Produce as output only the lines below starting at the line with "Lemma run_duration_ok args" and continuing through the line with "Lemma run_duration_zero args", each one exactly as written.

[SOURCE MATERIAL Boundary: Start]

Lemma stop_for_ok ks no_stats reason status s :
  loop_ok ks s → stop s = None → loop_ok ks (stop_for no_stats reason status s).
Proof.
  intros Hok Hs. unfold stop_for.
  destruct (select_summaries_eq no_stats status (set_stop (Some reason) s)) as (targets & f & -> & Hd & Ht).
  change (set_front f (set_stop (Some reason) s)) with (set_stop (Some reason) (set_front f s)).
  apply request_stop_ok; [|done]. apply front_ok; [done| |].
  - unfold terminal_ok. rewrite Ht. apply Hok.
  - intros T HT. pose proof (lo_stop _ _ Hok) as Hst. unfold stop_ok in Hst. rewrite Hs in Hst.
    destruct Hst as (_ & _ & Hn). congruence.
Qed.

(** ** The top of a turn *)
(** Before the select everything read is on its way. *)
Definition upright (ks : list nat) s : Prop := stop s = None → stdin_changed s = false ∧ follows ks s.
(** A stop decided on, of which the driver has not been told. *)
Definition halted (ks : list nat) s : Prop :=
  ∃ reason s0, s = set_stop (Some reason) s0 ∧ loop_ok ks s0 ∧ stop s0 = None.

Lemma follows_channel ks s : follows ks s → seen s = 0%nat ∨ sent s ≠ [].
Proof. intros [(Hn & _)|(c & specs & Hc & _)]; [by left|right]. by intros He; rewrite He in Hc. Qed.

Lemma take_update_ok ks s :
  loop_ok ks s → stop s = None → (stdin_changed s = false ∧ follows ks s) ∨ behind s →
  (stop (take_update s) = None ∧ loop_ok ks (take_update s) ∧ upright ks (take_update s)) ∨ halted ks (take_update s).
Proof.
  intros Hok Hs Hf. unfold take_update.
  destruct (stdin_changed s || has_changed s) eqn:Hc.
  2:{ apply orb_false_elim in Hc as [Hch Hhas]. destruct Hf as [[Hf1 Hf2]|[[Hb _]|Hb]]; [|congruence..]. by left. }
  assert (sent s ≠ [] ∨ closed s = true) as Hne.
  { apply orb_prop in Hc. destruct Hf as [[Hf1 Hf2]|[[_ Hb]|Hb]].
    - destruct Hc as [Hc|Hc]; [congruence|]. unfold has_changed in Hc. apply orb_prop in Hc as [Hc|Hc%Nat.ltb_lt]; [by right|].
      left. intros He. rewrite He in Hc. cbn in Hc. lia.
    - by left.
    - unfold has_changed in Hb. apply orb_prop in Hb as [Hb|Hb%Nat.ltb_lt]; [by right|].
      left. intros He. rewrite He in Hb. cbn in Hb. lia. }
  pose proof (channel_last _ _ (lo_channel _ _ Hok) Hne) as Hl. unfold channel_value.
  assert (loop_ok ks (mark_seen false s)) as Hm by by destruct Hok.
  destruct Hl as [(specs & -> & Hat & Hlen)|[reason ->]]; cbn [default].
  - left. split; [done|]. split; [by destruct Hm|]. intros _. split; [done|]. right.
    exists (length (sent s) - 1)%nat, specs. split; [done|]. split; [cbn; lia|].
    split; [|by constructor]. eapply Forall_impl; [apply history_lt, Hok|]. cbn. intros k. lia.
  - right. exists reason, (mark_seen false s). split; [done|]. by split.
Qed.

Lemma start_preparing_ok ks s :
  stop s = None → loop_ok ks s → upright ks s →
  stop (start_preparing s) = None ∧ loop_ok ks (start_preparing s) ∧ upright ks (start_preparing s).
Proof.
  intros Hs Hok Hu. unfold start_preparing. rewrite Hs. destruct (preparing s) eqn:Hp; [done|].
  destruct (desired_specs s) as [specs|] eqn:Hd; [|done].
  split; [done|]. split; [by destruct Hok|]. intros _. destruct (Hu Hs) as [Hch Hf]. split; [done|].
  destruct Hf as [(_ & Hn & _)|(c & specs' & Hc & Hse & Hk & Ht)]; [congruence|].
  right. exists c, specs'. repeat (split; [done|]). destruct Ht; try congruence.
  assert (specs' = specs) as -> by congruence. by econstructor 2.
Qed.
Record clap_ok (args : ClientArgs.t) : Prop := {
  cl_common : clap_common (ClientArgs.common args);
  cl_duration : ClientArgs.duration args = DEFAULT_CLIENT_DURATION ∨ parsed parse_test_duration (ClientArgs.duration args);
  cl_continuous : ClientArgs.continuous args = true → ClientArgs.duration args = DEFAULT_CLIENT_DURATION;
  cl_no_test : ClientArgs.no_test args = true → ClientArgs.targets_stdin args = false ∧ ClientArgs.reconnect args = false;
  cl_reconnect_timeout : ClientArgs.reconnect_timeout args = from_secs 10 ∨
    parsed parse_duration (ClientArgs.reconnect_timeout args);
  cl_initial_delay : ClientArgs.reconnect_initial_delay args = from_millis 250 ∨
    parsed parse_duration (ClientArgs.reconnect_initial_delay args);
  cl_max_delay : ClientArgs.reconnect_max_delay args = from_secs 10 ∨
    parsed parse_duration (ClientArgs.reconnect_max_delay args);
}.

(** ** Lemmas *)
Lemma test_duration_ok `{!HumantimeLaws} text d : parse_test_duration text = Ok d → duration_ok d.
Proof.
  unfold parse_test_duration. case_bool_decide; [by intros [= <-]|].
  destruct (parse_humantime text) eqn:Hp; [|done..]. intros [= <-]. by eapply humantime_duration.
Qed.

Lemma duration_parsed `{!HumantimeLaws} d : parsed parse_duration d → 0 < d <= DURATION_MAX.
Proof.
  intros (text & _ & Hp). revert Hp. unfold parse_duration. intros (x & Hx%test_duration_ok & Hp)%bind_ok.
  destruct (Z.eqb_spec x 0); [done|]. injection Hp as <-. unfold duration_ok in Hx. lia.
Qed.

(** A default or a parsed duration. *)
Lemma option_duration `{!HumantimeLaws} default d :
  0 < default <= DURATION_MAX → d = default ∨ parsed parse_duration d → 0 < d <= DURATION_MAX.
Proof. intros Hd [->|Hp]; [done|by apply duration_parsed]. Qed.

Lemma length_parsed n : n = 0 ∨ parsed parse_length n → 0 <= n <= MAX_UDP_PAYLOAD_LENGTH.
Proof.
  unfold MAX_UDP_PAYLOAD_LENGTH. intros [->|(text & _ & Hp)]; [lia|]. revert Hp. unfold parse_length.
  intros (x & Hx & Hp)%bind_ok. unfold ok_or, parse_uint in Hx.
  destruct (read_digits _ _ _ _ _) as [[[r []] []]|]; try done. case_bool_decide as Hu; [|done]. injection Hx as ->.
  unfold MAX_UDP_PAYLOAD_LENGTH in Hp. destruct (Z.ltb_spec 65507 x); [done|]. injection Hp as <-. unfold in_u in Hu. lia.
Qed.

Lemma dscp_parsed n : n = 0 ∨ parsed parse_dscp n → 0 <= n <= MAX_DSCP_CODEPOINT.
Proof.
  unfold MAX_DSCP_CODEPOINT. intros [->|(text & _ & Hp)]; [lia|]. revert Hp. unfold parse_dscp.
  intros (x & Hx & Hp)%bind_ok. unfold ok_or, parse_uint in Hx.
  destruct (read_digits _ _ _ _ _) as [[[r []] []]|]; try done. case_bool_decide as Hu; [|done]. injection Hx as ->.
  unfold MAX_DSCP_CODEPOINT in Hp. destruct (Z.ltb_spec 63 x); [done|]. injection Hp as <-. unfold in_u in Hu. lia.
Qed.

Lemma ttl_parsed n : parsed parse_ttl n → validate_ttl n = Ok tt.
Proof.
  intros (text & _ & Hp). revert Hp. unfold parse_ttl, validate_ttl. intros (x & _ & Hp)%bind_ok.
  destruct (_ || _) eqn:Ho; [done|]. injection Hp as <-. by rewrite Ho.
Qed.

Lemma fill_parsed fill :
  parsed parse_server_fill fill → string_ok fill ∧ len fill ≠ 0 ∧ len fill <= MAX_SERVER_FILL_BYTES.
Proof.
  intros (text & Ht & Hp). revert Hp. unfold parse_server_fill. case_bool_decide as Hn; [done|].
  destruct (Z.ltb_spec MAX_SERVER_FILL_BYTES (len text)); [done|]. intros [= <-]. split; [done|]. split; [|done].
  destruct text; [done|]. rewrite len_cons. pose proof (len_nonneg text). lia.
Qed.
End clap.

(** ** The prepared run *)
Section launch.
Context `{Humantime} `{!HumantimeLaws} `{HexCrate}.

(** The duration a run asks for. *)
Definition run_duration (args : ClientArgs.t) : Z :=
  if ClientArgs.continuous args then 0 else ClientArgs.duration args.

Lemma run_duration_ok args : clap_ok args → duration_ok (run_duration args).
Proof.
  intros Hc. unfold run_duration. destruct (ClientArgs.continuous args); [by unfold duration_ok, DURATION_MAX, U64_MAX|].
  destruct (cl_duration _ Hc) as [->|(text & _ & Hp)]; [by unfold duration_ok, DURATION_MAX, U64_MAX|].
  by eapply test_duration_ok.
Qed.

Lemma run_duration_zero args : (run_duration args =? 0) = ClientArgs.is_continuous args.
Proof. unfold run_duration, ClientArgs.is_continuous. by destruct (ClientArgs.continuous args). Qed.

Lemma expanded_ids spec families : ManagedTargetConfig.id <$> (PreparedTarget.managed <$> expand_target spec families)
  = PreparedTarget.label <$> expand_target spec families.
Proof. destruct families as [[[] []]|]; reflexivity. Qed.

[SOURCE MATERIAL Boundary: End]

TASK ANSWER ->
Lemma run_duration_ok args : clap_ok args → duration_ok (run_duration args).
Proof.
  intros Hc. unfold run_duration. destruct (ClientArgs.continuous args); [by unfold duration_ok, DURATION_MAX, U64_MAX|].
  destruct (cl_duration _ Hc) as [->|(text & _ & Hp)]; [by unfold duration_ok, DURATION_MAX, U64_MAX|].
  by eapply test_duration_ok.
Qed.

Lemma run_duration_zero args : (run_duration args =? 0) = ClientArgs.is_continuous args.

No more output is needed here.